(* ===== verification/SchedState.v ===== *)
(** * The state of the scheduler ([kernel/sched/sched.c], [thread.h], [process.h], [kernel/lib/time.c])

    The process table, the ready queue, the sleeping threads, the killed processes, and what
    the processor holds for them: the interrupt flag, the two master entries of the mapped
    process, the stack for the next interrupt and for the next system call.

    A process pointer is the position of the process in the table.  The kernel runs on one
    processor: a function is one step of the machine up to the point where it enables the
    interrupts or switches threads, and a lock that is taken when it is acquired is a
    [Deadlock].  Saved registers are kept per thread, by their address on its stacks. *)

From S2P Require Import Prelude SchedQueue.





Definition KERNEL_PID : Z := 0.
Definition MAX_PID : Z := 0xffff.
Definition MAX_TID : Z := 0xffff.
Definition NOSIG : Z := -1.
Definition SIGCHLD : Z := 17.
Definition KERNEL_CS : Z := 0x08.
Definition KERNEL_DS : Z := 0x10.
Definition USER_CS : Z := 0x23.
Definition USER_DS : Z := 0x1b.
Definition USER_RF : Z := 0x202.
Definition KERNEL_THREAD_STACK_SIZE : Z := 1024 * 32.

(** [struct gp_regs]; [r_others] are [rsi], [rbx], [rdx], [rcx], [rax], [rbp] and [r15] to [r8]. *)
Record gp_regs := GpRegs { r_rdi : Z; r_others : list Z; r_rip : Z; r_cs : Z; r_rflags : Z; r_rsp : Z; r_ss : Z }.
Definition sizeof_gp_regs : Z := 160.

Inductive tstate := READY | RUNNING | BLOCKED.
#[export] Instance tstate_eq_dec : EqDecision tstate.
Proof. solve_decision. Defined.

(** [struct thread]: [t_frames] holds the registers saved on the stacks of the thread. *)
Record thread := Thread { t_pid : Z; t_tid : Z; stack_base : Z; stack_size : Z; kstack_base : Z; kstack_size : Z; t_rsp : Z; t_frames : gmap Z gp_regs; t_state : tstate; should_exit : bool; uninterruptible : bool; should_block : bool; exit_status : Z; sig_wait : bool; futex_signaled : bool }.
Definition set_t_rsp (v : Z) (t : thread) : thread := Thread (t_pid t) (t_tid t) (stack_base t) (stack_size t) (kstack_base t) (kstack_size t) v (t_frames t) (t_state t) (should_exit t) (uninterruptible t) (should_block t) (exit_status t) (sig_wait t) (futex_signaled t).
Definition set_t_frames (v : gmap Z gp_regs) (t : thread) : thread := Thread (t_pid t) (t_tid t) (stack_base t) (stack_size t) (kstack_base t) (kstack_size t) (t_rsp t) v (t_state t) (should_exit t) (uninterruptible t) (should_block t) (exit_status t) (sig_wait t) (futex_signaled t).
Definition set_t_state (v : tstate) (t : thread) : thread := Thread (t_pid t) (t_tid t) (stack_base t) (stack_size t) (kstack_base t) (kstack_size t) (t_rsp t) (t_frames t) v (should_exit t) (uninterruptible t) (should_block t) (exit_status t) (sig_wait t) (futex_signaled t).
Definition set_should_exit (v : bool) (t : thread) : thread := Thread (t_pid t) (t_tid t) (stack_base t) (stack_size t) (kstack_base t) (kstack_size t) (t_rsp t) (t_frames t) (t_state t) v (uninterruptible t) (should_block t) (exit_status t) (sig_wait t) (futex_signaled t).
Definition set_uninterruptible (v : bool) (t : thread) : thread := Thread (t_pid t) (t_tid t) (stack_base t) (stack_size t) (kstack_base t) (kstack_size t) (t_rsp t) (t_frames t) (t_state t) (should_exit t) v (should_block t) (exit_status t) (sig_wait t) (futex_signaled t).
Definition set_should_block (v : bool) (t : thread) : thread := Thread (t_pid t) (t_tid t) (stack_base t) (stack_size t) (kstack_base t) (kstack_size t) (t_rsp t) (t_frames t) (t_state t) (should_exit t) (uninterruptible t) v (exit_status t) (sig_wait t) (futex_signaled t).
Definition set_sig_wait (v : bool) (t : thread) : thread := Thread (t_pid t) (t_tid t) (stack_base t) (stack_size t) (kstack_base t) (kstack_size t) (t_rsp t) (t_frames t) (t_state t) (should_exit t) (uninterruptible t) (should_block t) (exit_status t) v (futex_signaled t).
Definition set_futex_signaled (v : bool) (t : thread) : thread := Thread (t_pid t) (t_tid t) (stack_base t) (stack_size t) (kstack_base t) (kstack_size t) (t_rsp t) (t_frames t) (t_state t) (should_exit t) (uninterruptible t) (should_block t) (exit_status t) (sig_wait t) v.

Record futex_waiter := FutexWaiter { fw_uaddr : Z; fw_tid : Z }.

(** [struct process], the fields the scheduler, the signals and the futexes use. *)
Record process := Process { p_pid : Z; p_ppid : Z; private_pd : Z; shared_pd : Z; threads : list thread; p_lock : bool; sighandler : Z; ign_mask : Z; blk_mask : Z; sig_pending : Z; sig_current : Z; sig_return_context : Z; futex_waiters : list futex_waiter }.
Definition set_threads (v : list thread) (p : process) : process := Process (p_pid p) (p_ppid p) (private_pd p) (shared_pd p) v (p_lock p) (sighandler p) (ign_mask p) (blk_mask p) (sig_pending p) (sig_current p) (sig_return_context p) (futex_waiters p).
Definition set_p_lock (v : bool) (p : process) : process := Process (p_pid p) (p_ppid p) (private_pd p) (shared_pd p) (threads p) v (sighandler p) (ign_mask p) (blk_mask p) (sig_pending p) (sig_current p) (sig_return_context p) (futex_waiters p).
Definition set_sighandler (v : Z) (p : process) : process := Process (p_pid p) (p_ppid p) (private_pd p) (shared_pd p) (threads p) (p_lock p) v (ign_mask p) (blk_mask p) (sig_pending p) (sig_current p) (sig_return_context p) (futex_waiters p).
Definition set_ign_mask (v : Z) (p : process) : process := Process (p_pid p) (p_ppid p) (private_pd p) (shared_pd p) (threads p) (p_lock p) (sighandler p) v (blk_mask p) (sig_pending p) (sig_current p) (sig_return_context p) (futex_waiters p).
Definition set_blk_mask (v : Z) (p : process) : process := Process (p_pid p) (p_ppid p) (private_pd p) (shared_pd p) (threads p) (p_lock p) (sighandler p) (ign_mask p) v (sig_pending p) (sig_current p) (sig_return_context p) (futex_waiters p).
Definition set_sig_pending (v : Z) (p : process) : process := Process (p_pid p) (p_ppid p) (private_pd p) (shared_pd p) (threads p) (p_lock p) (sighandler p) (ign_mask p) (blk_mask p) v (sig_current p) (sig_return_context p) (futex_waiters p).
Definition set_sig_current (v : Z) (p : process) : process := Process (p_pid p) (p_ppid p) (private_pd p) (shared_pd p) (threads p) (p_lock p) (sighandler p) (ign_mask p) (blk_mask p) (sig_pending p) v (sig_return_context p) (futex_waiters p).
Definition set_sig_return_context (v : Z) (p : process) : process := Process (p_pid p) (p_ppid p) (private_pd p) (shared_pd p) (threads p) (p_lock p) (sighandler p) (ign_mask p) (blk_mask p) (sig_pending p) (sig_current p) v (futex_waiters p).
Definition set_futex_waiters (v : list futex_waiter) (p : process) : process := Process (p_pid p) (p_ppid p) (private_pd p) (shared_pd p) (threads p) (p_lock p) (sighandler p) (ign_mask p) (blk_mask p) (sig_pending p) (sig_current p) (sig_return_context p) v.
——
Activity
Of the lines above, output exactly those from the line bearing "Inductive tstate := READY" through the line bearing "Definition set_should_exit (v", inclusive.

Answer below
Inductive tstate := READY | RUNNING | BLOCKED.
#[export] Instance tstate_eq_dec : EqDecision tstate.
Proof. solve_decision. Defined.

(** [struct thread]: [t_frames] holds the registers saved on the stacks of the thread. *)
Record thread := Thread { t_pid : Z; t_tid : Z; stack_base : Z; stack_size : Z; kstack_base : Z; kstack_size : Z; t_rsp : Z; t_frames : gmap Z gp_regs; t_state : tstate; should_exit : bool; uninterruptible : bool; should_block : bool; exit_status : Z; sig_wait : bool; futex_signaled : bool }.
Definition set_t_rsp (v : Z) (t : thread) : thread := Thread (t_pid t) (t_tid t) (stack_base t) (stack_size t) (kstack_base t) (kstack_size t) v (t_frames t) (t_state t) (should_exit t) (uninterruptible t) (should_block t) (exit_status t) (sig_wait t) (futex_signaled t).
Definition set_t_frames (v : gmap Z gp_regs) (t : thread) : thread := Thread (t_pid t) (t_tid t) (stack_base t) (stack_size t) (kstack_base t) (kstack_size t) (t_rsp t) v (t_state t) (should_exit t) (uninterruptible t) (should_block t) (exit_status t) (sig_wait t) (futex_signaled t).
Definition set_t_state (v : tstate) (t : thread) : thread := Thread (t_pid t) (t_tid t) (stack_base t) (stack_size t) (kstack_base t) (kstack_size t) (t_rsp t) (t_frames t) v (should_exit t) (uninterruptible t) (should_block t) (exit_status t) (sig_wait t) (futex_signaled t).
Definition set_should_exit (v : bool) (t : thread) : thread := Thread (t_pid t) (t_tid t) (stack_base t) (stack_size t) (kstack_base t) (kstack_size t) (t_rsp t) (t_frames t) (t_state t) v (uninterruptible t) (should_block t) (exit_status t) (sig_wait t) (futex_signaled t).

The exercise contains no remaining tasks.